> **Work required**:
Return each line, exactly as given, from the one containing "rewrite R1. cbn" through the end of the entries below, and skip the rest.

.....

Lemma move_sent c c' : move c c' -> exists l, c_sent c' = c_sent c ++ l.
Proof.
  destruct 1; simpl; try (by exists []; rewrite app_nil_r); eauto.
  - destruct ok; eauto. exists []. by rewrite app_nil_r.
  - destruct ok; eauto. exists []. by rewrite app_nil_r.
Qed.

Lemma move_streams c c' : move c c' -> forall s st', c_streams c' !! s = Some st' ->
  a_in st' = [] \/ exists st, c_streams c !! s = Some st /\ a_id st' = a_id st /\ a_in st' = a_in st.
Proof.
  destruct 1; simpl; intros s' st' L; eauto.
  - apply lookup_snoc_Some in L as [[_ L]|[_ <-]]; eauto.
  - apply lookup_add_out in L as (y & L & E & _ & E' & _). eauto.
Qed.

Lemma link_opener x x' y sx sy : move x x' -> link x y sx sy -> link x' y sx sy.
Proof.
  intros M [[K0 K0'] K1 K2 K3 K4]. destruct (move_sent _ _ M) as [l E].
  assert (take sy (c_sent x') = take sy (c_sent x)) as T by (by rewrite E, take_app_le by lia).
  split; rewrite ?T; try assumption.
  - split; [done|]. rewrite E, length_app. lia.
  - intros s st' L. destruct (move_streams _ _ M _ _ L) as [-> | (st & L0 & -> & ->)];
      [apply sublist_nil_l | by eapply K1].
Qed.

Lemma move_pending c c' : move c c' -> forall t' x' v, c_tasks c' !! t' = Some x' -> pending x' = Some v ->
  exists t x, c_tasks c !! t = Some x /\ pending x = Some v.
Proof.
  destruct 1; simpl; intros t' x' v T P; try (by eauto); split_lookups; eauto;
    try (match goal with H : inert ?z |- _ => destruct H as (? & _); congruence end).
  match goal with E : pending _ = pending _ |- _ => rewrite <-E in P; eauto end.
Qed.

Lemma move_forwards c c' : move c c' -> forall f a', c_forwards c' !! f = Some a' ->
  (exists a, c_forwards c !! f = Some a /\ f_id a' = f_id a /\ f_host a' = f_host a /\ f_got a' = f_got a) \/
  (f_got a' = [] /\ c_forwards c !! f = None /\ c_table c' = c_table c /\
   exists t x, c_tasks c !! t = Some x /\ pending x = Some (f_id a', f_host a')).
Proof.
  destruct 1; simpl; intros f' a' L; try (by left; eauto 10).
  - apply lookup_snoc_Some in L as [[_ L]|[-> <-]]; [left; eauto|]. right.
    split_and!; [done|by apply lookup_ge_None|done|eauto].
  - apply lookup_add_reads in L as (y & L & ? & ? & ? & _). left. eauto 10.
Qed.

Lemma move_table c c' : move c c' -> forall k f, c_table c' !! k = Some f ->
  c_table c !! k = Some f \/ exists t x, c_tasks c !! t = Some x /\ unregistered x = Some (k, f).
Proof.
  destruct 1; simpl; intros k' f' L; eauto.
  - apply lookup_delete_Some in L as [_ L]. eauto.
  - apply lookup_insert_Some in L as [[<- <-]|[_ L]]; eauto.
Qed.
Lemma client_decode_body f : frame_wf f -> client_decode (client_body f) = Ok f.
Proof.
  destruct f as [v ep ip ts name sig].
  unfold frame_wf, client_body, X25519_PUB_LEN, ED25519_PUB_LEN, SIGNATURE_LENGTH; simpl.
  intros (Hv & He & Hi & Ht & Hn & Hl & Hs).
  set (l := u8_of_Z v :: _).
  assert (length l = (1 + 32 + 32 + 8 + 4 + length name + 64)%nat) as Hlen
    by (unfold l; cbn [length]; rewrite !length_app, !length_to_le; lia).
  destruct (read_array_at 32 l 1 ep _ ltac:(lia) eq_refl He) as (R1 & L1 & D1).
  destruct (read_array_at 32 l _ ip _ L1 D1 Hi) as (R2 & L2 & D2).
  destruct (read_array_at 8 l _ (to_le 8 ts) _ L2 D2 (length_to_le _ _)) as (R3 & L3 & D3).
  destruct (read_array_at 4 l _ (to_le 4 (Z.of_nat (length name))) _ L3 D3 (length_to_le _ _))
    as (R4 & L4 & D4).
  destruct (read_array_at (length name) l _ name _ L4 D4 eq_refl) as (_ & L5 & D5).
  destruct (read_array_at 64 l _ sig [] L5 ltac:(by rewrite app_nil_r) Hs) as (R6 & L6 & _).
  unfold client_decode, read_u8, read_i64, read_u32, X25519_PUB_LEN, ED25519_PUB_LEN, SIGNATURE_LENGTH.
  rewrite decide_False by lia. rewrite (index_ok l 0 (u8_of_Z v)) by done. cbn [mbind outcome_bind].
  change (0 + 1)%nat with 1%nat.
  rewrite R1. cbn [mbind outcome_bind]. rewrite R2. cbn [mbind outcome_bind].
  rewrite R3. cbn [mbind outcome_bind]. rewrite R4. cbn [mbind outcome_bind].
  rewrite from_le_to_le_small by (unfold MAX_GATEWAY_NAME_LEN in Hl; change (8 * Z.of_nat 4) with 32; lia).
  rewrite (proj2 (Z.ltb_ge MAX_GATEWAY_NAME_LEN _)) by done. rewrite Nat2Z.id.
  rewrite decide_False by lia. rewrite slice_ok by lia. cbn [mbind outcome_bind].
  rewrite D4. replace (1 + 32 + 32 + 8 + 4 + length name - (1 + 32 + 32 + 8 + 4))%nat
    with (length name) by lia.
  rewrite take_app_length. unfold Utf8.from_utf8. rewrite Hn. cbn [ok_or mbind outcome_bind].
  rewrite R6. cbn [mbind outcome_bind]. rewrite decide_False by lia.
  rewrite u8_u8_of_Z, Z.mod_small, from_le_to_le by done.
  change (8 * Z.of_nat 8) with 64. by rewrite as_i64_small.
Qed.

.....

> **Response**:
  rewrite R1. cbn [mbind outcome_bind]. rewrite R2. cbn [mbind outcome_bind].
  rewrite R3. cbn [mbind outcome_bind]. rewrite R4. cbn [mbind outcome_bind].
  rewrite from_le_to_le_small by (unfold MAX_GATEWAY_NAME_LEN in Hl; change (8 * Z.of_nat 4) with 32; lia).
  rewrite (proj2 (Z.ltb_ge MAX_GATEWAY_NAME_LEN _)) by done. rewrite Nat2Z.id.
  rewrite decide_False by lia. rewrite slice_ok by lia. cbn [mbind outcome_bind].
  rewrite D4. replace (1 + 32 + 32 + 8 + 4 + length name - (1 + 32 + 32 + 8 + 4))%nat
    with (length name) by lia.
  rewrite take_app_length. unfold Utf8.from_utf8. rewrite Hn. cbn [ok_or mbind outcome_bind].
  rewrite R6. cbn [mbind outcome_bind]. rewrite decide_False by lia.
  rewrite u8_u8_of_Z, Z.mod_small, from_le_to_le by done.
  change (8 * Z.of_nat 8) with 64. by rewrite as_i64_small.
Qed.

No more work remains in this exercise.